Both school offer a wide variety of sports, such as football, cross country, soccer, basketball, swimming, golf, volleyball, marching band, and more.

==Middle schools==

===Pleasanton Middle School===
Pleasanton Middle School (PMS) is a grade 6-8 formulated middle school. The school opened in 1991, and is a California Distinguished School. Around 1300 students attend this school with 65 teachers. The school mascot is the Panther. PMS plays other schools like Harvest Park Middle School and Hart Middle School in various activities and sports, including basketball, volleyball, and wrestling. It is located next to Hearst Elementary School, and is in walking distance from the public library and downtown Pleasanton. One of the outstanding parts of the school is its cultural diversity and acceptance. From the Bhangra Club to the Model United Nations Club, there are many activities available at this middle school.

In 2020, the Black Student Union (BSU) and Latin Student Union (LSU) were created. The BSU and LSU are first ones at any middle school in Pleasanton.

In 2022, the science bowl club won 1st place at the Sandia regional science bowl. They are the first ones in district history to win this competition.

===Harvest Park Middle School===
Harvest Park Middle School (HPMS) is a public middle school. It was built in 1968, and is the oldest middle school in Pleasanton. It is located at 4900 Valley Avenue. It is a National Blue Ribbon school, ranked #1 in Pleasanton for education from 2010-2013, and a California Distinguished School. It is located near Walnut Grove Elementary. The school offers sports such as track, volleyball, and ultimate frisbee, as well as a computer program.
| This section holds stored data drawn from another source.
(* ===== verification/Runtime.v ===== *)
(** * The runtime's mode, policy, circuit breaker and health
    (csv-runtime/src/runtime_mode.rs, policy.rs; csv-observability/src/runtime_health.rs)

    A policy sets the depth of finality of each chain, which an operator may raise and
    not lower.  The breaker counts failures and opens; the monitor keeps the last check
    of each component.  Times and durations are in nanoseconds since the epoch, the
    counters of the breaker are [u32]; the proof ages configured in files on disk are an
    argument, in the order the files are read. *)

From S2P Require Import Prelude Ord Bytes Hashing Text Seal CrossChain Coordinator Capabilities.

Definition secs (n : N) : N := (n * 1000000000)%N.

Inductive RuntimeMode := Normal | Degraded | Unsafe.

Definition allows_rpc_fallback (m : RuntimeMode) : bool :=
  match m with Normal => false | Degraded | Unsafe => true end.
Definition enforces_strict_finality (m : RuntimeMode) : bool := true.
Definition mode_max_retries (m : RuntimeMode) : N :=
  match m with Normal => 3 | Degraded => 5 | Unsafe => 1 end.
Definition mode_retry_delay (m : RuntimeMode) : N :=
  match m with Normal => secs 5 | Degraded => secs 10 | Unsafe => secs 1 end.
Definition requires_operator_confirmation (m : RuntimeMode) : bool :=
  match m with Unsafe => true | _ => false end.

(** ** The policy *)

Record RuntimePolicy := mkPolicy {
  finality_depths : gmap string N;
  max_proof_age_blocks : gmap string N;
  allow_rpc_fallback : bool;
  max_retries : N;
  retry_delay : N;
  enforce_strict_finality : bool;
  mode : RuntimeMode
}.

(** [chain_id.split_once('-')] *)
Fixpoint before_dash (b : bytes) : option bytes :=
  match b with
  | [] => None
  | c :: b' => if bool_decide (c = Byte.x2d) then Some [] else cons c <$> before_dash b'
  end.
Definition canonical_chain_id (chain_id : string) : string :=
  match before_dash (as_bytes chain_id) with Some p => of_bytes p | None => chain_id end.

(** [load_configured_max_proof_age_blocks], of what each file says. *)
Definition load_age (ages : gmap string N) (entry : string * N) : gmap string N :=
  let ages := <[entry.1 := entry.2]> ages in
  let canonical := canonical_chain_id entry.1 in
  match ages !! canonical with Some _ => ages | None => <[canonical := entry.2]> ages end.
Definition load_configured_max_proof_age_blocks (files : list (string * N)) : gmap string N :=
  fold_left load_age files ∅.

Definition known_chains : list string := ["bitcoin"; "ethereum"; "solana"; "aptos"; "sui"; "celestia"].
(** The [if let Some(d) = core_depths.for_chain(..) { insert }] of each chain. *)
Definition insert_default_depth (m : gmap string N) (chain : string) : gmap string N :=
  match depth_for_chain default_depths chain with Some d => <[chain := d]> m | None => m end.
Definition policy_new (files : list (string * N)) : RuntimePolicy :=
  mkPolicy (fold_left insert_default_depth known_chains ∅)
    (load_configured_max_proof_age_blocks files) false 3 (secs 5) true Normal.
In track and field, the school ran at outside organization known as Oak Hill Athletics. It is one of the top rated schools in the Pleasanton area. Its mascot is the Patriot.

===Thomas S. Hart Middle School===
Thomas S. Hart Middle School was founded in 2000. It is the newest middle school in the district. Its mascot is the Husky. It has many sports such as ultimate frisbee, track, cross country, cricket, volleyball, golf, basketball, and color guard. The school was named after Thomas S. Hart, a well-loved teacher, principal and assistant superintendent of the Pleasanton Unified School District.

==Elementary schools==

===Alisal===
Alisal was named after the city in the 1700-1800s, before Pleasanton got its name.

===Donlon===
Donlon Elementary is a school that was built in 1969. Around 729 students are currently enrolled. The mascot is a cub.

===Fairlands===
Fairlands was built in 1969 and is located at 4151 W. Las Positas Boulevard.On 2025, it’s currently serving 648 students. Principal of Fairlands is Ms Heidi Deeringhoff, Vice Principal is Mrs Kaycie Norton. It has been recognized as a California Distinguished School four times. Its mascot is a "flyer" (a hot air balloon).

===Hearst===
Hearst Elementary School is located on Case Avenue near Pleasanton Middle School. It enrolls students from grades K-5. Its slogan is "Home of the Monarchs", and its mascot is the monarch butterfly.

===Lydiksen===
Built in 1967 and named in honor of George C. Lydiksen, the school serves around 700 students ranging from TK (transitional kindergarten) to fifth grade. The school has been recognized as a California Distinguished School and California Gold Ribbon School, with test scores in the top 10% of all schools in California. The mascot is a Lancer

===Mohr===
Opened in 1997, Mohr Elementary School was named after Henry P. Mohr, a farmer and prominent member of the Pleasanton community. In 2021, the school served 663 students. The school was named a California Distinguished School in 2020. The mascot is an eagle.

===Valley View===
Opened in 1960, Valley View Elementary School is the only elementary school in the district that operates a Spanish-English dual-immersion program. In 2017-2018, the school served 645 students. The mascot is a mustang.

===Walnut Grove===
Walnut Grove Elementary School opened in 1968 and served 749 students in the 2019-20 school year. The mascot of the school is a roadrunner.

==Continuation schools==

===Village High School===

Village High School (commonly Village) is a public continuation high school. It was formed to serve students from Amador Valley and Foothill with low grades, multiple absences, or credit deficiencies.